## Assignment
Copy the entries exactly, through the "Conventions." line.

## Data listing
(** * Access rules and tag propagation: a shallow embedding

    The development follows the Python sources of the application:
    [utils/validators.py], [utils/db_connection.py], [utils/audit_logger.py],
    [utils/access_manager.py], [utils/auth.py], [utils/rls_abac_manager.py]
    and the two pages that render the row filter and the access summary.
    The last part adds [utils/tag_manager.py], [config/settings.py], the
    filtered queries of the access manager and the audit logger, and the
    forms, metrics and lists of the rules page and the audit page.

    Conventions.
    - A Python [str] is a [string] whose characters are code points below 256.
    - A Python [int] is a [Z]; a [date] is its day ordinal, a [Z].
    - A call that may raise returns an [outcome]; code that talks to the
      warehouse runs in the state-and-exception monad [M] over [World].
    - [int] of a string has the interpreter's default limit of 4300
      digits; the same limit of [str] on an integer, and memory, are not
      modelled. *)

From Stdlib Require Import ZArith List String Ascii Bool Lia.
From Stdlib Require Import Sorting.Sorted Sorting.Permutation.
Import ListNotations.

Local Open Scope string_scope.
Local Open Scope Z_scope.

(* ================================================================== *)
(** * Python string builtins used by the sources *)
(* ================================================================== *)

Module PyStr.

Definition code (c : ascii) : Z := Z.of_N (N_of_ascii c).

(** [str.isspace] on the code points below 256; this is the set that
    [str.strip()] removes. *)
Definition is_space (c : ascii) : bool :=
  let n := code c in
  ((9 <=? n) && (n <=? 13)) || ((28 <=? n) && (n <=? 32))
  || (n =? 133) || (n =? 160).

(** The white space that [int()] skips around a literal. *)
Definition is_int_space (c : ascii) : bool :=
  let n := code c in
  ((9 <=? n) && (n <=? 13)) || (n =? 32) || (n =? 133) || (n =? 160).

Fixpoint lstrip_by (sp : ascii -> bool) (s : string) : string :=
  match s with
  | EmptyString => EmptyString
  | String c r => if sp c then lstrip_by sp r else s
  end.

Fixpoint rstrip_by (sp : ascii -> bool) (s : string) : string :=
  match s with
  | EmptyString => EmptyString
  | String c r =>
      match rstrip_by sp r with
      | EmptyString => if sp c then EmptyString else String c EmptyString
      | r' => String c r'
      end
  end.

(** [s.strip()] *)
Definition strip (s : string) : string := rstrip_by is_space (lstrip_by is_space s).

(** [not s] for a string: the empty string is falsy. *)
Definition is_empty (s : string) : bool :=
  match s with EmptyString => true | _ => false end.

(** [ch in s] for a one-character [ch]. *)
Fixpoint contains (ch : ascii) (s : string) : bool :=
  match s with
  | EmptyString => false
  | String c r => Ascii.eqb c ch || contains ch r
  end.

(** [s.split(sep)] for a one-character separator. *)
Fixpoint split (sep : ascii) (s : string) : list string :=
  match s with
  | EmptyString => [EmptyString]
  | String c r =>
      if Ascii.eqb c sep then EmptyString :: split sep r
      else match split sep r with
           | h :: t => String c h :: t
           | [] => [String c EmptyString]
           end
  end.

(** [s.split(sep, maxsplit=n)] for a one-character separator. *)
Fixpoint splitn (sep : ascii) (s : string) (n : nat) : list string :=
  match n with
  | O => [s]
  | S n' =>
      match s with
      | EmptyString => [EmptyString]
      | String c r =>
          if Ascii.eqb c sep then EmptyString :: splitn sep r n'
          else match splitn sep r n with
               | h :: t => String c h :: t
               | [] => [String c EmptyString]
               end
      end
  end.

(** [sep.join(parts)] *)
Fixpoint join (sep : string) (parts : list string) : string :=
  match parts with
  | [] => EmptyString
  | [p] => p
  | p :: rest => p ++ sep ++ join sep rest
  end.

(** [s.replace(ch, by)] for a one-character [ch]. *)
Fixpoint replace (ch : ascii) (by_ : string) (s : string) : string :=
  match s with
  | EmptyString => EmptyString
  | String c r =>
      if Ascii.eqb c ch then by_ ++ replace ch by_ r
      else String c (replace ch by_ r)
  end.

(** The first [n] characters, [s[:n]]. *)
Fixpoint take (n : nat) (s : string) : string :=
  match n, s with
  | S n', String c r => String c (take n' r)
  | _, _ => EmptyString
  end.

(** ** Decimal rendering and parsing of integers *)

Definition digit_char (d : Z) : ascii := ascii_of_N (Z.to_N (48 + d)).

Definition digit_val (c : ascii) : option Z :=
  let n := code c in
  if (48 <=? n) && (n <=? 57) then Some (n - 48) else None.

Fixpoint digits_fuel (fuel : nat) (n : Z) (acc : string) : string :=
  match fuel with
  | O => acc
  | S f =>
      if n <? 10 then String (digit_char n) acc
      else digits_fuel f (n / 10) (String (digit_char (n mod 10)) acc)
  end.

(** The decimal digits of a non-negative integer. *)
Definition digits (n : Z) : string :=
  digits_fuel (S (Z.to_nat (Z.log2 n))) n EmptyString.

(** [str(n)] for an [int]. *)
Definition str_of_int (n : Z) : string :=
  if n <? 0 then String "-" (digits (- n)) else digits n.

(** The digit part of an [int()] literal: decimal digits, where one
    underscore may stand between two digits. *)
Fixpoint int_digits (s : string) (acc : Z) (after_digit : bool) : option Z :=
  match s with
  | EmptyString => if after_digit then Some acc else None
  | String c r =>
      match digit_val c with
      | Some d => int_digits r (10 * acc + d) true
      | None =>
          if Ascii.eqb c "_" && after_digit then int_digits r acc false
          else None
      end
  end.

Definition dquote : ascii := ascii_of_N 34.
Definition backslash : ascii := ascii_of_N 92.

## Solution
(** * Access rules and tag propagation: a shallow embedding

    The development follows the Python sources of the application:
    [utils/validators.py], [utils/db_connection.py], [utils/audit_logger.py],
    [utils/access_manager.py], [utils/auth.py], [utils/rls_abac_manager.py]
    and the two pages that render the row filter and the access summary.
    The last part adds [utils/tag_manager.py], [config/settings.py], the
    filtered queries of the access manager and the audit logger, and the
    forms, metrics and lists of the rules page and the audit page.

    Conventions.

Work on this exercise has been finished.